(* ===== verification/BlockIndex.v ===== *)
(** * Block headers and the block index
    (src/primitives/block.{h,cpp}, src/chain.{h,cpp}, src/pow.cpp)

    A [const CBlockIndex*] is modelled by the list of blocks it reaches through
    [pprev], itself first: [nullptr] is [[]], [pindex->pprev] is the tail.
    Every loop that walks [pprev] is then a structural recursion.  The skip pointers are in [SkipList.v]. *)

From S2P Require Import Prelude ArithUint256 ChainParams.

(** ** Data *)

(** The fields of [CBlockIndex] that the difficulty and work rules read. *)
Record block_index := BlockIndex {
  nHeight : Z;
  nVersion : Z;
  nTime : Z;
  nBits : Z;
}.
Abbreviation pindex := (list block_index).

(** ** Version bits and algorithms *)

Definition BLOCK_VERSION_ALGO : Z := 15 .<< 8.
Definition BLOCK_VERSION_SCRYPT : Z := 0 .<< 8.
Definition BLOCK_VERSION_SHA256D : Z := 2 .<< 8.
Definition BLOCK_VERSION_GROESTL : Z := 4 .<< 8.
Definition BLOCK_VERSION_SKEIN : Z := 6 .<< 8.
Definition BLOCK_VERSION_QUBIT : Z := 8 .<< 8.
Definition BLOCK_VERSION_ODO : Z := 14 .<< 8.

(** [GetVersionForAlgo]; [None] is [assert(false)]. *)
Definition GetVersionForAlgo (algo : Z) : option Z :=
  if algo =? ALGO_SHA256D then Some BLOCK_VERSION_SHA256D
  else if algo =? ALGO_SCRYPT then Some BLOCK_VERSION_SCRYPT
  else if algo =? ALGO_GROESTL then Some BLOCK_VERSION_GROESTL
  else if algo =? ALGO_SKEIN then Some BLOCK_VERSION_SKEIN
  else if algo =? ALGO_QUBIT then Some BLOCK_VERSION_QUBIT
  else if algo =? ALGO_ODO then Some BLOCK_VERSION_ODO
  else None.

(** The [switch (nVersion & BLOCK_VERSION_ALGO)] shared by the decoders. *)
Definition algo_of_version (version unknown : Z) : Z :=
  let v := version .& BLOCK_VERSION_ALGO in
  if v =? BLOCK_VERSION_SCRYPT then ALGO_SCRYPT
  else if v =? BLOCK_VERSION_SHA256D then ALGO_SHA256D
  else if v =? BLOCK_VERSION_GROESTL then ALGO_GROESTL
  else if v =? BLOCK_VERSION_SKEIN then ALGO_SKEIN
  else if v =? BLOCK_VERSION_QUBIT then ALGO_QUBIT
  else if v =? BLOCK_VERSION_ODO then ALGO_ODO
  else unknown.

(** [CBlockHeader::GetAlgo]. *)
Definition HeaderGetAlgo (version : Z) : Z := algo_of_version version ALGO_UNKNOWN.
(** [CBlockIndex::GetAlgo]: unrecognised bits count as Scrypt. *)
Definition GetAlgo (b : block_index) : Z := algo_of_version (nVersion b) ALGO_SCRYPT.
(** [CBlockHeader::SetAlgo]. *)
Definition SetAlgo (version algo : Z) : option Z :=
  v ← GetVersionForAlgo algo; Some (version .| v).

(** [GetAlgoForBlockIndex]. *)
Definition GetAlgoForBlockIndex (p : Params) (blockindex : pindex) : Z :=
  match blockindex with
  | [] => ALGO_SCRYPT
  | b :: _ =>
      if nHeight b <? multiAlgoDiffChangeTarget p then ALGO_SCRYPT
      else algo_of_version (nVersion b) ALGO_UNKNOWN
  end.

(** [OdoKey]; uint32 arithmetic. *)
Definition OdoKey (p : Params) (time : Z) : Z :=
  u32 (time - time .% nOdoShapechangeInterval p).

(** [IsAlgoActive] (src/validation.cpp). *)
Definition IsAlgoActive (pindexPrev : pindex) (p : Params) (algo : Z) : bool :=
  match pindexPrev with
  | [] => algo =? ALGO_SCRYPT
  | b :: _ =>
      if nHeight b <? multiAlgoDiffChangeTarget p then algo =? ALGO_SCRYPT
      else if (nHeight b <? algoSwapChangeTarget p)
              || (nHeight b + 1 <? DeploymentHeight p DEPLOYMENT_ODO)
      then (algo =? ALGO_SHA256D) || (algo =? ALGO_SCRYPT) || (algo =? ALGO_GROESTL)
           || (algo =? ALGO_SKEIN) || (algo =? ALGO_QUBIT)
      else (algo =? ALGO_SHA256D) || (algo =? ALGO_SCRYPT) || (algo =? ALGO_SKEIN)
           || (algo =? ALGO_QUBIT) || (algo =? ALGO_ODO)
  end.

(** ** Walking back *)

(** [for (i = 0; pindex && i < n; i++) pindex = pindex->pprev]. *)
Fixpoint go_back (n : nat) (p : pindex) : pindex :=
  match n, p with
  | S n', _ :: p' => go_back n' p'
  | _, _ => p
  end.

(** [GetMedianTimePast]: the times of up to eleven blocks, oldest first, sorted;
    the middle one.  Only called on a non-null pointer. *)
Definition nMedianTimeSpan : nat := 11.
Definition median_window (p : pindex) : list Z :=
  rev (map nTime (take nMedianTimeSpan p)).
Definition GetMedianTimePast (p : pindex) : Z :=
  let sorted := merge_sort (≤) (median_window p) in
  sorted !!! (length sorted / 2)%nat.

(** [GetLastBlockIndexForAlgo] (src/pow.cpp). *)
Fixpoint GetLastBlockIndexForAlgo (p : pindex) (params : Params) (algo : Z) : pindex :=
  match p with
  | [] => []
  | b :: prev =>
      if negb (GetAlgo b =? algo) then GetLastBlockIndexForAlgo prev params algo
      else if fPowAllowMinDifficultyBlocks params
              && match prev with
                 | [] => false
                 | b' :: _ => nTime b' + nTargetSpacing params * 2 <? nTime b
                 end
      then GetLastBlockIndexForAlgo prev params algo
      else p
  end.

(** ** Well-formed histories

    Fields within their C++ types, heights counting down by one.  The list need not
    reach genesis: the header pre-synchronisation runs the rules on a truncated
    history. *)

Record block_ok (b : block_index) : Prop := {
  bo_height : 0 <= nHeight b <= INT_MAX;
  bo_time : 0 <= nTime b < 2 ^ 32;
  bo_bits : 0 <= nBits b < 2 ^ 32;
}.

Fixpoint chain_ok (p : pindex) : Prop :=
  match p with
  | [] => True
  | b :: prev =>
      block_ok b /\ match prev with [] => True | b' :: _ => nHeight b = nHeight b' + 1 end /\
      chain_ok prev
  end.

Lemma chain_ok_tail b p : chain_ok (b :: p) -> chain_ok p.
Proof. by intros (_ & _ & H). Qed.
Lemma chain_ok_head b p : chain_ok (b :: p) -> block_ok b.
Proof. by intros (H & _). Qed.
Lemma go_back_drop n p : go_back n p = drop n p.
Proof. revert p. induction n; intros [|b p]; cbn; auto. Qed.
Lemma chain_ok_drop n p : chain_ok p -> chain_ok (drop n p).
Proof. revert p. induction n; intros [|b p] H; auto. apply IHn. by apply chain_ok_tail in H. Qed.
Lemma chain_ok_go_back n p : chain_ok p -> chain_ok (go_back n p).
Proof. rewrite go_back_drop. apply chain_ok_drop. Qed.

(** The result of the search is a suffix of the history whose head has the algorithm. *)
Lemma last_algo_suffix p params algo :
  exists n, GetLastBlockIndexForAlgo p params algo = drop n p.
Proof.
  induction p as [|b p [n IH]]; [by exists O |]. cbn [GetLastBlockIndexForAlgo].
  destruct (GetAlgo b =? algo); cbn [negb]; [| by exists (S n)].
  destruct (_ && _); [by exists (S n) | by exists O].
Qed.
Lemma last_algo_ok p params algo :
  chain_ok p -> chain_ok (GetLastBlockIndexForAlgo p params algo).
Proof. intros. destruct (last_algo_suffix p params algo) as [n ->]. by apply chain_ok_drop. Qed.
Lemma last_algo_head p params algo b q :
  GetLastBlockIndexForAlgo p params algo = b :: q -> GetAlgo b = algo.
Proof.
  induction p as [|c p IH]; cbn [GetLastBlockIndexForAlgo]; [done |].
  destruct (Z.eqb_spec (GetAlgo c) algo) as [E|E]; cbn [negb]; [| done].
  destruct (_ && _); [done |]. by intros [= <- <-].
Qed.
Lemma chain_heights n : forall p b c q,
  chain_ok (b :: p) -> drop n (b :: p) = c :: q -> nHeight c = nHeight b - Z.of_nat n.
Proof.
  induction n as [|n IH]; intros p b c q Hc E.
  - cbn in E. injection E as <- <-. lia.
  - destruct p as [|b' p]; [by destruct n |]. destruct Hc as (_ & Hh & Hc).
    rewrite (IH p b' c q Hc E). lia.
Qed.
Lemma last_algo_height p b params algo c q :
  chain_ok (b :: p) -> GetLastBlockIndexForAlgo (b :: p) params algo = c :: q ->
  nHeight c <= nHeight b.
Proof.
  intros Hc E. destruct (last_algo_suffix (b :: p) params algo) as [n Hn].
  rewrite Hn in E. rewrite (chain_heights n p b c q Hc E). lia.
Qed.

(** ** The median of the window *)

Lemma median_window_length p : length (median_window p) = (nMedianTimeSpan `min` length p)%nat.
Proof. unfold median_window. by rewrite length_rev, length_map, length_take. Qed.

(** Ranks in a sorted list: how many elements lie below a value. *)
Definition below (x : Z) (l : list Z) : list Z := filter (fun y => y < x) l.

Lemma below_perm x l l' : l ≡ₚ l' -> length (below x l) = length (below x l').
Proof. intros H. apply Permutation_length. unfold below. by rewrite H. Qed.
Lemma sorted_ge x l : Sorted (≤) l -> forall y, y ∈ l -> head l = Some x -> x <= y.
Proof.
  intros Hs y Hy Hx. destruct l as [|z l]; [done |]. injection Hx as ->.
  apply Sorted_StronglySorted in Hs; [| intros ?????; lia].
  apply StronglySorted_inv in Hs as [_ Hf]. apply elem_of_cons in Hy as [->|Hy]; [lia |].
  rewrite Forall_forall in Hf. by apply Hf, list_elem_of_In.
Qed.

(** In a sorted list the element of index [i] has at most [i] elements below it, and a value
    above it has at least [i + 1]. *)
Lemma sorted_rank l : forall i, Sorted (≤) l -> (i < length l)%nat ->
  (length (below (l !!! i) l) <= i)%nat /\
  forall x, l !!! i < x -> (i + 1 <= length (below x l))%nat.
Proof.
  induction l as [|a l IH]; intros i Hs Hi; [cbn in Hi; lia |].
  pose proof Hs as Hs'. apply Sorted_inv in Hs' as [Hl _].
  assert (forall y, y ∈ l -> a <= y) as Ha.
  { intros y Hy. apply (sorted_ge a (a :: l) Hs); [apply elem_of_cons; by right | done]. }
  destruct i as [|i].
  - change ((a :: l) !!! O) with a. split; [| intros x Hx; unfold below; rewrite filter_cons_True by lia; cbn; lia].
    enough (below a (a :: l) = []) as -> by (cbn; lia). unfold below.
    apply elem_of_nil_inv. intros y [Hy1 Hy2]%list_elem_of_filter.
    apply elem_of_cons in Hy2 as [->|Hy2]; [lia |]. specialize (Ha y Hy2). lia.
  - change ((a :: l) !!! S i) with (l !!! i). cbn in Hi. destruct (IH i Hl ltac:(lia)) as [H1 H2]. split.
    + unfold below in *. rewrite filter_cons. destruct (decide _); cbn [length]; lia.
    + intros x Hx. specialize (H2 x Hx). unfold below in *.
      rewrite filter_cons_True; [cbn [length]; lia |].
      assert (a <= l !!! i); [| lia]. apply Ha. apply list_elem_of_lookup_total_2. lia.
Qed.

Definition median_index (l : list Z) : nat := (length l / 2)%nat.
Lemma median_rank p :
  p <> [] ->
  (length (below (GetMedianTimePast p) (median_window p)) <= median_index (median_window p))%nat /\
  forall x, GetMedianTimePast p < x ->
    (median_index (median_window p) + 1 <= length (below x (median_window p)))%nat.
Proof.
  intros Hp. set (w := median_window p).
  assert (0 < length w)%nat as Hw.
  { unfold w. rewrite median_window_length. unfold nMedianTimeSpan. destruct p; [done |]. cbn. lia. }
  pose proof (merge_sort_Permutation (≤) w) as Hperm.
  assert (Sorted (≤) (merge_sort (≤) w)) as Hs.
  { apply Sorted_merge_sort. intros ??. lia. }
  unfold GetMedianTimePast. fold w. cbv zeta. unfold median_index.
  pose proof (Permutation_length Hperm) as Hlen.
  destruct (sorted_rank (merge_sort (≤) w) (length (merge_sort (≤) w) / 2) Hs) as [H1 H2].
  { rewrite Hlen. apply Nat.div_lt; lia. }
  rewrite Hlen in *. split.
  - by rewrite (below_perm _ _ _ Hperm) in H1.
  - intros x Hx. specialize (H2 x Hx). by rewrite (below_perm _ _ _ Hperm) in H2.
Qed.

(** One block more: the window loses its oldest time once it is full. *)
Lemma below_push x b p :
  x <= nTime b ->
  (length (below x (median_window (b :: p))) <= length (below x (median_window p)))%nat.
Proof.
  intros Hx. unfold median_window, nMedianTimeSpan.
  assert (forall l : list Z, length (below x (rev l)) = length (below x l)) as Hrev.
  { intros l. apply below_perm. symmetry. apply Permutation_rev. }
  rewrite !Hrev. rewrite <- !firstn_map. cbn [map]. set (l := map nTime p). clearbody l.
  change (take 11 (nTime b :: l)) with (nTime b :: take 10 l).
  unfold below at 1. rewrite filter_cons_False by lia. fold (below x (take 10 l)).
  replace (take 11 l) with (take 10 l ++ take 1 (drop 10 l)) by (apply (take_take_drop l 10 1)).
  unfold below. rewrite list_basics.list.filter_app, length_app. lia.
Qed.

(** ** Theorems *)

(** median time past never goes backwards: a block whose time is above its parent's
    median (the contextual rule) has a median at least its parent's, so it can serve as
    a clock for lock times and for the difficulty rules. *)
Theorem GetMedianTimePast_mono b p :
  p <> [] -> GetMedianTimePast p < nTime b ->
  GetMedianTimePast p <= GetMedianTimePast (b :: p).
Proof.
  intros Hp Hb. destruct (Z.le_gt_cases (GetMedianTimePast p) (GetMedianTimePast (b :: p))) as [|Hlt]; [done |].
  exfalso. destruct (median_rank p Hp) as [H1 _]. destruct (median_rank (b :: p) ltac:(done)) as [_ H2].
  specialize (H2 _ Hlt). pose proof (below_push (GetMedianTimePast p) b p ltac:(lia)) as H3.
  unfold median_index in *. rewrite !median_window_length in *.
  assert ((nMedianTimeSpan `min` length p) / 2 <= (nMedianTimeSpan `min` length (b :: p)) / 2)%nat.
  { apply Nat.Div0.div_le_mono. cbn [length]. lia. }
  lia.
Qed.
Lemma GetMedianTimePast_mono_witness :
  let old := [BlockIndex 2 0 300 0; BlockIndex 1 0 900 0; BlockIndex 0 0 100 0] in
  GetMedianTimePast old = 300 /\
  GetMedianTimePast old <= GetMedianTimePast (BlockIndex 3 0 301 0 :: old).
Proof.
  intros old. split; [by vm_compute |]. apply (GetMedianTimePast_mono (BlockIndex 3 0 301 0) old); by vm_compute.
Defined.

(** setting a header's algorithm and reading it back gives the algorithm, for each of
    the six that have version bits and a version whose algorithm bits are clear; every other
    algorithm number is rejected by the assertion. *)
Theorem SetAlgo_GetAlgo version algo :
  0 <= version -> version .& BLOCK_VERSION_ALGO = 0 ->
  match SetAlgo version algo with
  | Some v => HeaderGetAlgo v = algo /\ v .& Z.lnot BLOCK_VERSION_ALGO = version .& Z.lnot BLOCK_VERSION_ALGO
  | None => ~ algo ∈ [ALGO_SHA256D; ALGO_SCRYPT; ALGO_GROESTL; ALGO_SKEIN; ALGO_QUBIT; ALGO_ODO]
  end.
Proof.
  intros Hv Hz. unfold SetAlgo, GetVersionForAlgo.
  assert (forall bits, bits .& BLOCK_VERSION_ALGO = bits ->
    HeaderGetAlgo (version .| bits) = algo_of_version bits ALGO_UNKNOWN /\
    (version .| bits) .& Z.lnot BLOCK_VERSION_ALGO = version .& Z.lnot BLOCK_VERSION_ALGO) as Hset.
  { intros bits Hb. unfold HeaderGetAlgo, algo_of_version.
    rewrite !Z.land_lor_distr_l, Hz, Hb, Z.lor_0_l. split; [done |].
    rewrite <- Hb at 1. by rewrite <- Z.land_assoc, Z.land_lnot_diag, Z.land_0_r, Z.lor_0_r. }
  repeat match goal with
  | |- context [algo =? ?a] =>
      destruct (Z.eqb_spec algo a) as [->|]; [cbn [mbind option_bind]; by apply Hset |]
  end.
  cbn [mbind option_bind]. rewrite !elem_of_cons, elem_of_nil. tauto.
Qed.
Lemma SetAlgo_GetAlgo_witness :
  match SetAlgo 0x20000002 ALGO_ODO with
  | Some v => HeaderGetAlgo v = ALGO_ODO /\
      v .& Z.lnot BLOCK_VERSION_ALGO = 0x20000002 .& Z.lnot BLOCK_VERSION_ALGO
  | None => ~ ALGO_ODO ∈ [ALGO_SHA256D; ALGO_SCRYPT; ALGO_GROESTL; ALGO_SKEIN; ALGO_QUBIT; ALGO_ODO]
  end.
Proof. apply (SetAlgo_GetAlgo 0x20000002 ALGO_ODO); by vm_compute. Defined.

.....

**Exercise goal:**
Report every line in the listing that holds the word "Defined".

**Expected output:**
Defined.
Proof. apply (SetAlgo_GetAlgo 0x20000002 ALGO_ODO); by vm_compute. Defined.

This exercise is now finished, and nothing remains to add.